■ **WORK INSTRUCTIONS**: Where a line of the listing below includes the word "sortKey", reproduce that line.

------------------------------

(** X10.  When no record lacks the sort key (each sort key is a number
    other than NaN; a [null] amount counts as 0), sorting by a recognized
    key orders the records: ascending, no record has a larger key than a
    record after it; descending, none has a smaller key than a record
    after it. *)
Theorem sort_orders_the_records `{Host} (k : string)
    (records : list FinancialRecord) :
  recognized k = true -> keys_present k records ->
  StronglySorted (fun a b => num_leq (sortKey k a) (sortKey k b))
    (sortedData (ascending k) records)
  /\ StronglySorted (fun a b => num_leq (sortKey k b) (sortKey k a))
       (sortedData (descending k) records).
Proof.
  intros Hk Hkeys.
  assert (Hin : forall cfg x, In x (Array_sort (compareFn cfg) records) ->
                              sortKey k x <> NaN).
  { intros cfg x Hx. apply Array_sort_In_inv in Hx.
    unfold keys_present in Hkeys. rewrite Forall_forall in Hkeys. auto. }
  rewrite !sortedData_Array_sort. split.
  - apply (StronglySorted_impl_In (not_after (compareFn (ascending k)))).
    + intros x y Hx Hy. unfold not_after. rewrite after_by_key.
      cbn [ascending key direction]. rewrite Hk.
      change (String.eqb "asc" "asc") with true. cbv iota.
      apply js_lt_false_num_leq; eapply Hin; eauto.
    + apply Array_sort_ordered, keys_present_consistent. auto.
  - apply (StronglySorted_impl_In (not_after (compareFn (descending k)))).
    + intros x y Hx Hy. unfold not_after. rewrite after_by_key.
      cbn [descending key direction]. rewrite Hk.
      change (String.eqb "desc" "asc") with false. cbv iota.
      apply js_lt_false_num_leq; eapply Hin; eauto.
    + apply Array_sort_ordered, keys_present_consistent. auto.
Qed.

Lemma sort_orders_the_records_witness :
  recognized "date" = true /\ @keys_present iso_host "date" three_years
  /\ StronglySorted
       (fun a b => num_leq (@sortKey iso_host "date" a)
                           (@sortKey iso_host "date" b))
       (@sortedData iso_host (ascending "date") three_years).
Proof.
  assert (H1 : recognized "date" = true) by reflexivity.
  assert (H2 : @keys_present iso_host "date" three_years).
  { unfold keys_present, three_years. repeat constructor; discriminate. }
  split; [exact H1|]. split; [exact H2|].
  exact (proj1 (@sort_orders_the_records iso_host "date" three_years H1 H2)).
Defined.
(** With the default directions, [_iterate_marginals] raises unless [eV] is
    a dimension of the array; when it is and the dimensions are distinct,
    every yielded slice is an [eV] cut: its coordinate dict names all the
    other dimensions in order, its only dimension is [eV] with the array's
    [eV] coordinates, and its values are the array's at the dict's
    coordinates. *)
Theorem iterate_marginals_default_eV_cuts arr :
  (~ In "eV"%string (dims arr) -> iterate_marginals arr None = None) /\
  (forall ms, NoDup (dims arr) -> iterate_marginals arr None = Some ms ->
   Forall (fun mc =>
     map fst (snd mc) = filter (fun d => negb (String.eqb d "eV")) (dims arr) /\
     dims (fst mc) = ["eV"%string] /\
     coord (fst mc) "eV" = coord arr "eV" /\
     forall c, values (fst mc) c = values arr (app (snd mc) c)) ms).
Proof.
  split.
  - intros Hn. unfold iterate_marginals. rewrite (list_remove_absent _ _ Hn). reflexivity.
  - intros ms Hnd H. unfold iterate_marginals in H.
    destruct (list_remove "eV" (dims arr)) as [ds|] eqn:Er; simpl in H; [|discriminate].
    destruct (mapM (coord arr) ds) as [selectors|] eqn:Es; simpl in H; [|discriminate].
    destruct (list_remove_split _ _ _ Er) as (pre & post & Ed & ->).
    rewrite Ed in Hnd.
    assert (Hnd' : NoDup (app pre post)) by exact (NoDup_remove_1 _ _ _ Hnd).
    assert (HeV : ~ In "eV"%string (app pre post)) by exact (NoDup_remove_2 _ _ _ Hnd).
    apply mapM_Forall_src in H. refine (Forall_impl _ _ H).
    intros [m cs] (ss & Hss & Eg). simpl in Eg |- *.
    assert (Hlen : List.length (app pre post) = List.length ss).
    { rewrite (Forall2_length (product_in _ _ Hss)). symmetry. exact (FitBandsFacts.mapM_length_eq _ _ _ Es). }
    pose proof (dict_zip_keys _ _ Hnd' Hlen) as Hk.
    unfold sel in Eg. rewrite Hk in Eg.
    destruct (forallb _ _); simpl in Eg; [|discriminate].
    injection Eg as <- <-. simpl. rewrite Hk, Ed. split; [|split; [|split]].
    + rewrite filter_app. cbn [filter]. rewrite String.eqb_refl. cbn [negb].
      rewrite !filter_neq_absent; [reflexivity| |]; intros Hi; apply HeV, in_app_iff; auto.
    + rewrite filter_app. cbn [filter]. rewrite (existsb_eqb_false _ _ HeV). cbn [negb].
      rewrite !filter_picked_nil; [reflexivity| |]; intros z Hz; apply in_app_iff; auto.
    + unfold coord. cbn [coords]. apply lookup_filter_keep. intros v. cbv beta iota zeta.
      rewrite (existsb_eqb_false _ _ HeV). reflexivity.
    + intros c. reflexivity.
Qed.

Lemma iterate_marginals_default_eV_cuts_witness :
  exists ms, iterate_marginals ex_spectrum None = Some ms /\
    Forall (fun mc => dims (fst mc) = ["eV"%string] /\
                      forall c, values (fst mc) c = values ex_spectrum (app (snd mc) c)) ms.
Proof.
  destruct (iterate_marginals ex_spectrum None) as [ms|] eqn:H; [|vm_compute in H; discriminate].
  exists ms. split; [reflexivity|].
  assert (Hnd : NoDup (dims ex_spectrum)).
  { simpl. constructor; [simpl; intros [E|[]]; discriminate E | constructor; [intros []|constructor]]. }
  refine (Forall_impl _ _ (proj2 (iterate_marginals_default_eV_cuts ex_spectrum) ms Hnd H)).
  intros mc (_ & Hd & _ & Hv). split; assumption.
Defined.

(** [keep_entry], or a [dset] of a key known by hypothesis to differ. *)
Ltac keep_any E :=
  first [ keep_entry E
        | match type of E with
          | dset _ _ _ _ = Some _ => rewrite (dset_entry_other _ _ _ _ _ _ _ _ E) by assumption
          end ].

------------------------------

■ **YOUR RESPONSE**:
  StronglySorted (fun a b => num_leq (sortKey k a) (sortKey k b))
  /\ StronglySorted (fun a b => num_leq (sortKey k b) (sortKey k a))
                              sortKey k x <> NaN).
       (fun a b => num_leq (@sortKey iso_host "date" a)
                           (@sortKey iso_host "date" b))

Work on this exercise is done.